Stored items
....
(* ===== verification/RustStr.v ===== *)
(** Rust [str] as the UTF-8 bytes it holds: validation as
    [String::from_utf8] does it, the code points of [chars()], the ASCII
    test and [char::is_control]. *)

From Stdlib Require String.
From S2P Require Import Prelude.

(** The bytes of a string literal, and a byte string as the key type of the
    tables. *)
Definition str_bytes (s : string) : bytes := String.list_byte_of_string s.
Definition bytes_str (b : bytes) : string := String.string_of_list_byte b.

Lemma bytes_str_bytes s : bytes_str (str_bytes s) = s.
Proof. apply String.string_of_list_byte_of_string. Qed.
Lemma str_bytes_str b : str_bytes (bytes_str b) = b.
Proof. apply String.list_byte_of_string_of_list_byte. Qed.

Definition in_range (lo hi v : Z) : bool := (lo <=? v) && (v <=? hi).

Definition is_ascii (b : byte) : bool := bz b <? 128.

(** The payload bits of a continuation byte [10xxxxxx]. *)
Definition cont_bits (b : byte) : Z := bz b - 128.
Definition is_cont (b : byte) : bool := in_range 128 191 (bz b).

(** Well-formed UTF-8 (no overlong form, no surrogate, at most U+10FFFF),
    as a decoder to code points; [None] where [from_utf8] is an error. *)
Fixpoint utf8_chars (l : bytes) : option (list Z) :=
  match l with
  | [] => Some []
  | b1 :: t1 =>
      let v := bz b1 in
      if v <? 128 then cons v <$> utf8_chars t1
      else
        match t1 with
        | [] => None
        | b2 :: t2 =>
            if in_range 194 223 v then
              if is_cont b2 then cons ((v - 192) * 64 + cont_bits b2) <$> utf8_chars t2 else None
            else
              match t2 with
              | [] => None
              | b3 :: t3 =>
                  if in_range 224 239 v then
                    let lo := if v =? 224 then 160 else 128 in
                    let hi := if v =? 237 then 159 else 191 in
                    if in_range lo hi (bz b2) && is_cont b3
                    then cons ((v - 224) * 4096 + cont_bits b2 * 64 + cont_bits b3) <$> utf8_chars t3
                    else None
                  else
                    match t3 with
                    | [] => None
                    | b4 :: t4 =>
                        if in_range 240 244 v then
                          let lo := if v =? 240 then 144 else 128 in
                          let hi := if v =? 244 then 143 else 191 in
                          if in_range lo hi (bz b2) && is_cont b3 && is_cont b4
                          then cons ((v - 240) * 262144 + cont_bits b2 * 4096
                                     + cont_bits b3 * 64 + cont_bits b4) <$> utf8_chars t4
                          else None
                        else None
                    end
              end
        end
  end.

Definition utf8_ok (l : bytes) : bool :=
  match utf8_chars l with
  | Some _ => true
  | None => false
  end.

(** [String::from_utf8] *)
Definition from_utf8 (l : bytes) : option bytes := if utf8_ok l then Some l else None.

(** [s.chars()] of a valid string, and [s.chars().count()]. *)
Definition str_chars (s : bytes) : list Z := default [] (utf8_chars s).
Definition chars_count (s : bytes) : Z := len (str_chars s).

(** [char::is_control]: general category Cc. *)
Definition is_control (c : Z) : bool := in_range 0 31 c || in_range 127 159 c.

Lemma from_utf8_Some l s : from_utf8 l = Some s ↔ s = l ∧ utf8_ok l = true.
Proof. unfold from_utf8. destruct (utf8_ok l); split; [by intros [= <-]|by intros [-> _]|done|by intros [_ ?]]. Qed.

Lemma from_utf8_ok l : utf8_ok l = true → from_utf8 l = Some l.
Proof. unfold from_utf8. by intros ->. Qed.

Lemma from_utf8_or_Ok {E} l (e : E) s :
  ok_or (from_utf8 l) e = Ok s → s = l ∧ utf8_ok l = true.
Proof. unfold from_utf8. destruct (utf8_ok l); cbn; [by intros [= ->]|done]. Qed.

Lemma ascii_chars l : forallb is_ascii l = true → utf8_chars l = Some (bz <$> l).
Proof.
  induction l as [|b l IH]; [done|]. intros [Hb Hl]%andb_true_iff.
  cbn [utf8_chars fmap list_fmap]. unfold is_ascii in Hb. rewrite Hb, IH by done. done.
Qed.

Lemma ascii_utf8_ok l : forallb is_ascii l = true → utf8_ok l = true.
Proof. intros H. unfold utf8_ok. by rewrite ascii_chars. Qed.

(** ** [str::trim], ASCII case, suffixes *)

(** The length of a [White_Space] character at the head of the text, 0 when
    there is none: U+0009..U+000D, U+0020, U+0085, U+00A0, U+1680,
    U+2000..U+200A, U+2028, U+2029, U+202F, U+205F, U+3000. *)
Definition ws_len (l : bytes) : nat :=
  match bz <$> l with
  | v :: rest =>
      if in_range 9 13 v || (v =? 32) then 1%nat
      else
        match rest with
        | w :: rest =>
            if (v =? 194) && ((w =? 133) || (w =? 160)) then 2%nat
            else
              match rest with
              | x :: _ =>
                  if ((v =? 225) && (w =? 154) && (x =? 128))
                     || ((v =? 226) && (w =? 128)
                         && (in_range 128 138 x || (x =? 168) || (x =? 169) || (x =? 175)))
                     || ((v =? 226) && (w =? 129) && (x =? 159))
                     || ((v =? 227) && (w =? 128) && (x =? 128))
                  then 3%nat else 0%nat
              | [] => 0%nat
              end
        | [] => 0%nat
        end
  | [] => 0%nat
  end.

(** The same at the end of the text: UTF-8 is self-synchronising. *)
Definition ws_tail (l : bytes) : nat :=
  let tail n := ws_len (drop (length l - n) l) in
  if (tail 1 =? 1)%nat then 1%nat
  else if (tail 2 =? 2)%nat then 2%nat
  else if (tail 3 =? 3)%nat then 3%nat else 0%nat.

Fixpoint trim_start (fuel : nat) (l : bytes) : bytes :=
  match fuel, ws_len l with
  | S fuel, S n => trim_start fuel (drop (S n) l)
  | _, _ => l
  end.

Fixpoint trim_end (fuel : nat) (l : bytes) : bytes :=
  match fuel, ws_tail l with
  | S fuel, S n => trim_end fuel (take (length l - S n) l)
  | _, _ => l
  end.

Definition str_trim (l : bytes) : bytes :=
  let l := trim_start (length l) l in trim_end (length l) l.

Definition to_lower (b : byte) : byte := if in_range 65 90 (bz b) then zb (bz b + 32) else b.
Definition to_upper (b : byte) : byte := if in_range 97 122 (bz b) then zb (bz b - 32) else b.

(** [strip_suffix] and the repeated [trim_end_matches]. *)
Definition strip_suffix (suf l : bytes) : option bytes :=
  if decide (drop (length l - length suf) l = suf ∧ (length suf ≤ length l)%nat)
  then Some (take (length l - length suf) l) else None.

Fixpoint trim_end_matches (fuel : nat) (suf l : bytes) : bytes :=
  match fuel, strip_suffix suf l with
  | S fuel, Some l => trim_end_matches fuel suf l
  | _, _ => l
  end.

(** Text of ASCII letters and digits has nothing to trim. *)
Definition graphic (b : byte) : bool := in_range 33 126 (bz b).

Lemma ws_len_graphic l : forallb graphic (take 1 l) = true → ws_len l = 0%nat.
Proof.
  destruct l as [|b l]; [done|]. cbn [take forallb]. rewrite andb_true_r. unfold graphic, ws_len, in_range.
  cbn [fmap list_fmap]. intros H.
  rewrite (proj2 (orb_false_iff _ _)) by (rewrite andb_false_iff; lia).
  destruct l as [|c l]; [done|]. cbn [fmap list_fmap].
  rewrite (proj2 (andb_false_iff (bz b =? 194) _)) by lia.
  destruct l as [|d l]; [done|]. cbn [fmap list_fmap].
  by rewrite !(proj2 (Z.eqb_neq (bz b) _)) by lia.
Qed.

Lemma ws_tail_graphic l : forallb graphic l = true → ws_tail l = 0%nat.
Proof.
  intros H.
  assert (Hd : ∀ n, ws_len (drop n l) = 0%nat).
  { intros n. apply ws_len_graphic. apply forallb_forall. intros b Hb.
    rewrite forallb_forall in H. apply H. apply list_elem_of_In in Hb. apply list_elem_of_In.
    apply elem_of_take in Hb as (i & Hi & _). rewrite lookup_drop in Hi. by eapply list_elem_of_lookup_2. }
  unfold ws_tail. by rewrite !Hd.
Qed.

Lemma str_trim_graphic l : forallb graphic l = true → str_trim l = l.
Proof.
  intros H. assert (Hs : trim_start (length l) l = l).
  { destruct l as [|b l]; [done|]. cbn [length trim_start]. rewrite ws_len_graphic; [done|].
    cbn in H |- *. apply andb_true_iff in H as [-> _]. done. }
  unfold str_trim. rewrite Hs. destruct l as [|b l]; [done|].
  cbn [length trim_end]. by rewrite ws_tail_graphic.
Qed.

(** ** Prefixes, splitting and lines *)

(** [strip_prefix] and [starts_with]. *)
Definition strip_prefix (pre l : bytes) : option bytes :=
  if decide (take (length pre) l = pre) then Some (drop (length pre) l) else None.
Definition starts_with (l pre : bytes) : bool := bool_decide (take (length pre) l = pre).

(** [split] at an ASCII character: one more piece than separators. *)
Fixpoint split_on (c : byte) (l : bytes) : list bytes :=
  match l with
  | [] => [[]]
  | b :: l =>
      if decide (b = c) then [] :: split_on c l
      else match split_on c l with
           | w :: ws => (b :: w) :: ws
           | [] => [[b]]
           end
  end.

(** [split_once]: around the first separator. *)
Fixpoint split_once (c : byte) (l : bytes) : option (bytes * bytes) :=
  match l with
  | [] => None
  | b :: l =>
      if decide (b = c) then Some ([], l)
      else '(x, y) ← split_once c l; Some (b :: x, y)
  end.

(** [join] *)
Fixpoint join (sep : bytes) (ws : list bytes) : bytes :=
  match ws with
  | [] => []
  | [w] => w
  | w :: ws => w ++ sep ++ join sep ws
  end.

Definition LF : byte := zb 10.
Definition CR : byte := zb 13.

(** [lines()]: the pieces up to each line feed without it and without one
    carriage return before it; a last piece without line feed as it is. *)
Fixpoint lines_of (ws : list bytes) : list bytes :=
  match ws with
  | [] => []
  | [w] => if decide (w = []) then [] else [w]
  | w :: ws => default w (strip_suffix [CR] w) :: lines_of ws
  end.
Definition str_lines (l : bytes) : list bytes := lines_of (split_on LF l).

(** [split_whitespace()]: the maximal runs without white space; [cur] is the
    run under way, reversed. *)
Fixpoint split_ws (fuel : nat) (cur l : bytes) : list bytes :=
  let flush := if decide (cur = []) then [] else [rev cur] in
  match fuel, l with
  | S fuel, b :: t =>
      match ws_len l with
      | O => split_ws fuel (b :: cur) t
      | n => flush ++ split_ws fuel [] (drop n l)
      end
  | _, _ => flush
  end.
Definition split_whitespace (l : bytes) : list bytes := split_ws (length l) [] l.

Lemma strip_prefix_app pre l : strip_prefix pre (pre ++ l) = Some l.
Proof.
  unfold strip_prefix. rewrite take_app_length, decide_True by done. by rewrite drop_app_length.
Qed.

Lemma starts_with_app pre l : starts_with (pre ++ l) pre = true.
Proof. unfold starts_with. rewrite take_app_length. by apply bool_decide_eq_true. Qed.

Lemma split_once_app c x y : c ∉ x → split_once c (x ++ c :: y) = Some (x, y).
Proof.
  induction x as [|b x IH]; cbn; intros Hc; [by rewrite decide_True|].
  apply not_elem_of_cons in Hc as [Hb Hx]. rewrite decide_False by done. by rewrite IH.
Qed.

Lemma split_on_app c x y : c ∉ x → split_on c (x ++ c :: y) = x :: split_on c y.
Proof.
  induction x as [|b x IH]; cbn; intros Hc; [by rewrite decide_True|].
  apply not_elem_of_cons in Hc as [Hb Hx]. rewrite decide_False by done. by rewrite IH.
Qed.

Lemma split_on_none c x : c ∉ x → split_on c x = [x].
Proof.
  induction x as [|b x IH]; cbn; intros Hc; [done|].
  apply not_elem_of_cons in Hc as [Hb Hx]. rewrite decide_False by done. by rewrite IH.
Qed.

(** Splitting undoes joining with the separator. *)
Lemma split_on_join c ws :
  ws ≠ [] → (∀ w, w ∈ ws → c ∉ w) → split_on c (join [c] ws) = ws.
Proof.
  induction ws as [|w ws IH]; [done|]. intros _ Hc. destruct ws as [|v ws].
  - apply split_on_none, Hc. by left.
  - change (join [c] (w :: v :: ws)) with (w ++ c :: join [c] (v :: ws)).
    rewrite split_on_app by (apply Hc; by left). f_equal. apply IH; [done|].
    intros u Hu. apply Hc. by right.
Qed.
....
Task to complete. Please write out exactly the lines from the start of the data through the line that contains "Definition bytes_str (b", both ends included, and nothing else.

Solution.
(* ===== verification/RustStr.v ===== *)
(** Rust [str] as the UTF-8 bytes it holds: validation as
    [String::from_utf8] does it, the code points of [chars()], the ASCII
    test and [char::is_control]. *)

From Stdlib Require String.
From S2P Require Import Prelude.

(** The bytes of a string literal, and a byte string as the key type of the
    tables. *)
Definition str_bytes (s : string) : bytes := String.list_byte_of_string s.
Definition bytes_str (b : bytes) : string := String.string_of_list_byte b.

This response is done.